Lemma tmr_probing_ok L s n i a : ifs s !! n = Some i → env_ok (nworld s) L → iface_ok i → autoip_data i = Some a →
  updates L s n (λ i' cs,
      if 3 <=? sent_num a then
        cs = set_addr_calls n i (llipaddr a) ll_mask 0 ∧
        regrouped (with_autoip (Some (with_ttw 20 (with_sent_num 1 (with_ai_state AUTOIP_STATE_ANNOUNCING a)))) (readdressed (llipaddr a) ll_mask 0 i)) i'
      else
        cs = [C_etharp_request n (base i) (llipaddr a)] ∧
        i' = with_autoip (Some (let a := with_sent_num (u8 (sent_num a + 1)) a in
                                if sent_num a =? 3 then with_ttw 20 a else with_ttw (probe_gap i) a)) i) (tmr_probing n s).
Proof.
  intros Hi He Hok Ha. unfold tmr_probing. rewrite (get_autoip_Some _ _ _ _ Hi Ha). cbn [mbind res_bind]. change PROBE_NUM with 3.
  destruct (3 <=? sent_num a).
  - set (a1 := with_ai_state AUTOIP_STATE_ANNOUNCING a). set (i1 := with_autoip (Some a1) i).
    eapply updates_bind; [by eapply (put_autoip_updates _ _ _ i _ (λ j cs, j = i1 ∧ cs = []))|]. intros s1 j1 c1 [-> ->] Hi1 He1.
    eapply updates_bind; [by apply (bind_ok L s1 n i1 a1); try done; apply Hok|]. intros s2 i2 c2 [-> (gs & -> & Hr)] Hi2 He2.
    rewrite (get_autoip_Some s2 n _ a1 Hi2) by done. cbn [mbind res_bind]. eapply put_autoip_updates; [done|done|].
    split; [cbn [app]; by rewrite app_nil_r|]. by exists gs.
  - unfold autoip_arp_probe. rewrite (getn_Some _ _ _ Hi), (get_autoip_Some _ _ _ _ Hi Ha). cbn [mbind res_bind].
    eapply updates_bind; [by eapply (updates_of _ _ _ _ _ (λ j cs, j = i ∧ cs = [C_etharp_request n (base i) (llipaddr a)])); [apply call_changes|]|].
    intros s1 i1 c1 [-> ->] Hi1 He1. rewrite (get_autoip_Some _ _ _ _ Hi1 Ha), (getn_Some _ _ _ Hi1). cbn [mbind res_bind].
    apply (put_autoip_updates L s1 n i); [done|done|]. split; [done|]. do 2 f_equal. cbn zeta. unfold probe_gap.
    change ((PROBE_MAX - PROBE_MIN) * AUTOIP_TICKS_PER_SECOND) with 10. change (PROBE_MIN * AUTOIP_TICKS_PER_SECOND) with 10.
    change (ANNOUNCE_WAIT * AUTOIP_TICKS_PER_SECOND) with 20.
    pose proof (Z.mod_pos_bound (LWIP_AUTOIP_RAND i) 10 ltac:(lia)). by rewrite u16_id by ulia.
Qed.

Lemma tmr_announcing_ok L s n i a : ifs s !! n = Some i → env_ok (nworld s) L → autoip_data i = Some a →
  updates L s n (λ i' cs, cs = [C_etharp_gratuitous n (base i)] ∧
      i' = with_autoip (Some (let a := with_sent_num (u8 (sent_num a + 1)) (with_ttw 20 a) in
                              if 2 <=? sent_num a then with_ttw 0 (with_sent_num 0 (with_ai_state AUTOIP_STATE_BOUND a)) else a)) i)
    (tmr_announcing n s).
Proof.
  intros Hi He Ha. unfold tmr_announcing, autoip_arp_announce. rewrite (getn_Some _ _ _ Hi). cbn [mbind res_bind].
  eapply updates_bind; [by eapply (updates_of _ _ _ _ _ (λ j cs, j = i ∧ cs = [C_etharp_gratuitous n (base i)])); [apply call_changes|]|].
  intros s1 i1 c1 [-> ->] Hi1 He1. rewrite (get_autoip_Some _ _ _ _ Hi1 Ha). cbn [mbind res_bind]. by apply (put_autoip_updates L s1 n i).
Qed.

(** What a tick does to one interface. *)
Lemma tmr_netif_ok L s n i : ifs s !! n = Some i → env_ok (nworld s) L → iface_ok i →
  updates L s n (λ i' cs, match autoip_data i with
                          | Some a => regrouped (tick_iface i a) i' ∧ cs = tick_calls n i a
                          | None => i' = i ∧ cs = []
                          end) (autoip_tmr_netif n s).
Proof.
  intros Hi He Hok. unfold autoip_tmr_netif. rewrite (getn_Some _ _ _ Hi). cbn [mbind res_bind].
  destruct (autoip_data i) as [a|] eqn:Ea; [|by apply (updates_ret _ _ _ i)].
  pose proof (io_autoip i Hok a Ea) as (Hsn & Htw & Hlc & _). pose proof (tick_counters_eq a Htw Hlc) as Ht. cbn zeta in Ht. rewrite Ht.
  set (a1 := tick_counters a). set (i1 := with_autoip (Some a1) i).
  eapply updates_bind; [by eapply (put_autoip_updates _ _ _ i _ (λ j cs, j = i1 ∧ cs = []))|]. intros s1 j1 c1 [-> ->] Hi1 He1. cbn [app].
  assert (Hrand : LWIP_AUTOIP_RAND i1 = LWIP_AUTOIP_RAND i) by (unfold LWIP_AUTOIP_RAND; cbn; by rewrite Ea).
  assert (Hg1 : groups_ok (igmp_data i1)) by apply Hok.
  unfold tick_iface, tick_calls, tick_autoip, binds. fold a1. change (ai_state a) with (ai_state a1). change (sent_num a) with (sent_num a1).
  destruct (ai_state a1) eqn:Est; rewrite ?bool_decide_eq_false_2, ?bool_decide_eq_true_2 by done; cbn [andb].
  - apply (updates_ret _ _ _ i1); [done|done|]. split; [by apply regrouped_refl|]. by destruct (_ =? 0).
  - destruct (ttw a1 =? 0) eqn:Et; cbn [andb]; [|apply (updates_ret _ _ _ i1); [done|done|]; split; [by apply regrouped_refl|done]].
    eapply updates_mono; [apply (tmr_probing_ok L s1 n i1 a1); try done|].
    { apply with_autoip_ok; [|done]. pose proof (io_autoip i Hok a Ea) as (? & ? & ? & ? & ? & Hll). unfold is_u16, is_u8 in *.
      split; [done|]. split; [unfold is_u16; cbn; lia|]. split; [unfold is_u8; cbn; lia|]. split; [done|]. split; [done|]. intros Hs. by apply Hll. }
    intros i' cs. cbn beta. destruct (3 <=? sent_num a1).
    + intros [-> Hr]. split; [exact Hr|done].
    + intros [-> ->]. split; [|done]. unfold probe_gap. rewrite Hrand. by apply regrouped_refl.
  - destruct (ttw a1 =? 0) eqn:Et; [|apply (updates_ret _ _ _ i1); [done|done|]; split; [by apply regrouped_refl|done]].
    eapply updates_mono; [by apply (tmr_announcing_ok L s1 n i1 a1)|]. intros i' cs [-> ->]. split; [by apply regrouped_refl|done].
  - apply (updates_ret _ _ _ i1); [done|done|]. split; [by apply regrouped_refl|]. by destruct (_ =? 0).
Qed.

End operations.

Exercise aim: Copy all of the material word for word.

Response to this exercise:
Lemma tmr_probing_ok L s n i a : ifs s !! n = Some i → env_ok (nworld s) L → iface_ok i → autoip_data i = Some a →
  updates L s n (λ i' cs,
      if 3 <=? sent_num a then
        cs = set_addr_calls n i (llipaddr a) ll_mask 0 ∧
        regrouped (with_autoip (Some (with_ttw 20 (with_sent_num 1 (with_ai_state AUTOIP_STATE_ANNOUNCING a)))) (readdressed (llipaddr a) ll_mask 0 i)) i'
      else
        cs = [C_etharp_request n (base i) (llipaddr a)] ∧
        i' = with_autoip (Some (let a := with_sent_num (u8 (sent_num a + 1)) a in
                                if sent_num a =? 3 then with_ttw 20 a else with_ttw (probe_gap i) a)) i) (tmr_probing n s).
Proof.
  intros Hi He Hok Ha. unfold tmr_probing. rewrite (get_autoip_Some _ _ _ _ Hi Ha). cbn [mbind res_bind]. change PROBE_NUM with 3.
  destruct (3 <=? sent_num a).
  - set (a1 := with_ai_state AUTOIP_STATE_ANNOUNCING a). set (i1 := with_autoip (Some a1) i).
    eapply updates_bind; [by eapply (put_autoip_updates _ _ _ i _ (λ j cs, j = i1 ∧ cs = []))|]. intros s1 j1 c1 [-> ->] Hi1 He1.
    eapply updates_bind; [by apply (bind_ok L s1 n i1 a1); try done; apply Hok|]. intros s2 i2 c2 [-> (gs & -> & Hr)] Hi2 He2.
    rewrite (get_autoip_Some s2 n _ a1 Hi2) by done. cbn [mbind res_bind]. eapply put_autoip_updates; [done|done|].
    split; [cbn [app]; by rewrite app_nil_r|]. by exists gs.
  - unfold autoip_arp_probe. rewrite (getn_Some _ _ _ Hi), (get_autoip_Some _ _ _ _ Hi Ha). cbn [mbind res_bind].
    eapply updates_bind; [by eapply (updates_of _ _ _ _ _ (λ j cs, j = i ∧ cs = [C_etharp_request n (base i) (llipaddr a)])); [apply call_changes|]|].
    intros s1 i1 c1 [-> ->] Hi1 He1. rewrite (get_autoip_Some _ _ _ _ Hi1 Ha), (getn_Some _ _ _ Hi1). cbn [mbind res_bind].
    apply (put_autoip_updates L s1 n i); [done|done|]. split; [done|]. do 2 f_equal. cbn zeta. unfold probe_gap.
    change ((PROBE_MAX - PROBE_MIN) * AUTOIP_TICKS_PER_SECOND) with 10. change (PROBE_MIN * AUTOIP_TICKS_PER_SECOND) with 10.
    change (ANNOUNCE_WAIT * AUTOIP_TICKS_PER_SECOND) with 20.
    pose proof (Z.mod_pos_bound (LWIP_AUTOIP_RAND i) 10 ltac:(lia)). by rewrite u16_id by ulia.
Qed.

Lemma tmr_announcing_ok L s n i a : ifs s !! n = Some i → env_ok (nworld s) L → autoip_data i = Some a →
  updates L s n (λ i' cs, cs = [C_etharp_gratuitous n (base i)] ∧
      i' = with_autoip (Some (let a := with_sent_num (u8 (sent_num a + 1)) (with_ttw 20 a) in
                              if 2 <=? sent_num a then with_ttw 0 (with_sent_num 0 (with_ai_state AUTOIP_STATE_BOUND a)) else a)) i)
    (tmr_announcing n s).
Proof.
  intros Hi He Ha. unfold tmr_announcing, autoip_arp_announce. rewrite (getn_Some _ _ _ Hi). cbn [mbind res_bind].
  eapply updates_bind; [by eapply (updates_of _ _ _ _ _ (λ j cs, j = i ∧ cs = [C_etharp_gratuitous n (base i)])); [apply call_changes|]|].
  intros s1 i1 c1 [-> ->] Hi1 He1. rewrite (get_autoip_Some _ _ _ _ Hi1 Ha). cbn [mbind res_bind]. by apply (put_autoip_updates L s1 n i).
Qed.

(** What a tick does to one interface. *)
Lemma tmr_netif_ok L s n i : ifs s !! n = Some i → env_ok (nworld s) L → iface_ok i →
  updates L s n (λ i' cs, match autoip_data i with
                          | Some a => regrouped (tick_iface i a) i' ∧ cs = tick_calls n i a
                          | None => i' = i ∧ cs = []
                          end) (autoip_tmr_netif n s).
Proof.
  intros Hi He Hok. unfold autoip_tmr_netif. rewrite (getn_Some _ _ _ Hi). cbn [mbind res_bind].
  destruct (autoip_data i) as [a|] eqn:Ea; [|by apply (updates_ret _ _ _ i)].
  pose proof (io_autoip i Hok a Ea) as (Hsn & Htw & Hlc & _). pose proof (tick_counters_eq a Htw Hlc) as Ht. cbn zeta in Ht. rewrite Ht.
  set (a1 := tick_counters a). set (i1 := with_autoip (Some a1) i).
  eapply updates_bind; [by eapply (put_autoip_updates _ _ _ i _ (λ j cs, j = i1 ∧ cs = []))|]. intros s1 j1 c1 [-> ->] Hi1 He1. cbn [app].
  assert (Hrand : LWIP_AUTOIP_RAND i1 = LWIP_AUTOIP_RAND i) by (unfold LWIP_AUTOIP_RAND; cbn; by rewrite Ea).
  assert (Hg1 : groups_ok (igmp_data i1)) by apply Hok.
  unfold tick_iface, tick_calls, tick_autoip, binds. fold a1. change (ai_state a) with (ai_state a1). change (sent_num a) with (sent_num a1).
  destruct (ai_state a1) eqn:Est; rewrite ?bool_decide_eq_false_2, ?bool_decide_eq_true_2 by done; cbn [andb].
  - apply (updates_ret _ _ _ i1); [done|done|]. split; [by apply regrouped_refl|]. by destruct (_ =? 0).
  - destruct (ttw a1 =? 0) eqn:Et; cbn [andb]; [|apply (updates_ret _ _ _ i1); [done|done|]; split; [by apply regrouped_refl|done]].
    eapply updates_mono; [apply (tmr_probing_ok L s1 n i1 a1); try done|].
    { apply with_autoip_ok; [|done]. pose proof (io_autoip i Hok a Ea) as (? & ? & ? & ? & ? & Hll). unfold is_u16, is_u8 in *.
      split; [done|]. split; [unfold is_u16; cbn; lia|]. split; [unfold is_u8; cbn; lia|]. split; [done|]. split; [done|]. intros Hs. by apply Hll. }
    intros i' cs. cbn beta. destruct (3 <=? sent_num a1).
    + intros [-> Hr]. split; [exact Hr|done].
    + intros [-> ->]. split; [|done]. unfold probe_gap. rewrite Hrand. by apply regrouped_refl.
  - destruct (ttw a1 =? 0) eqn:Et; [|apply (updates_ret _ _ _ i1); [done|done|]; split; [by apply regrouped_refl|done]].
    eapply updates_mono; [by apply (tmr_announcing_ok L s1 n i1 a1)|]. intros i' cs [-> ->]. split; [by apply regrouped_refl|done].
  - apply (updates_ret _ _ _ i1); [done|done|]. split; [by apply regrouped_refl|]. by destruct (_ =? 0).
Qed.

End operations.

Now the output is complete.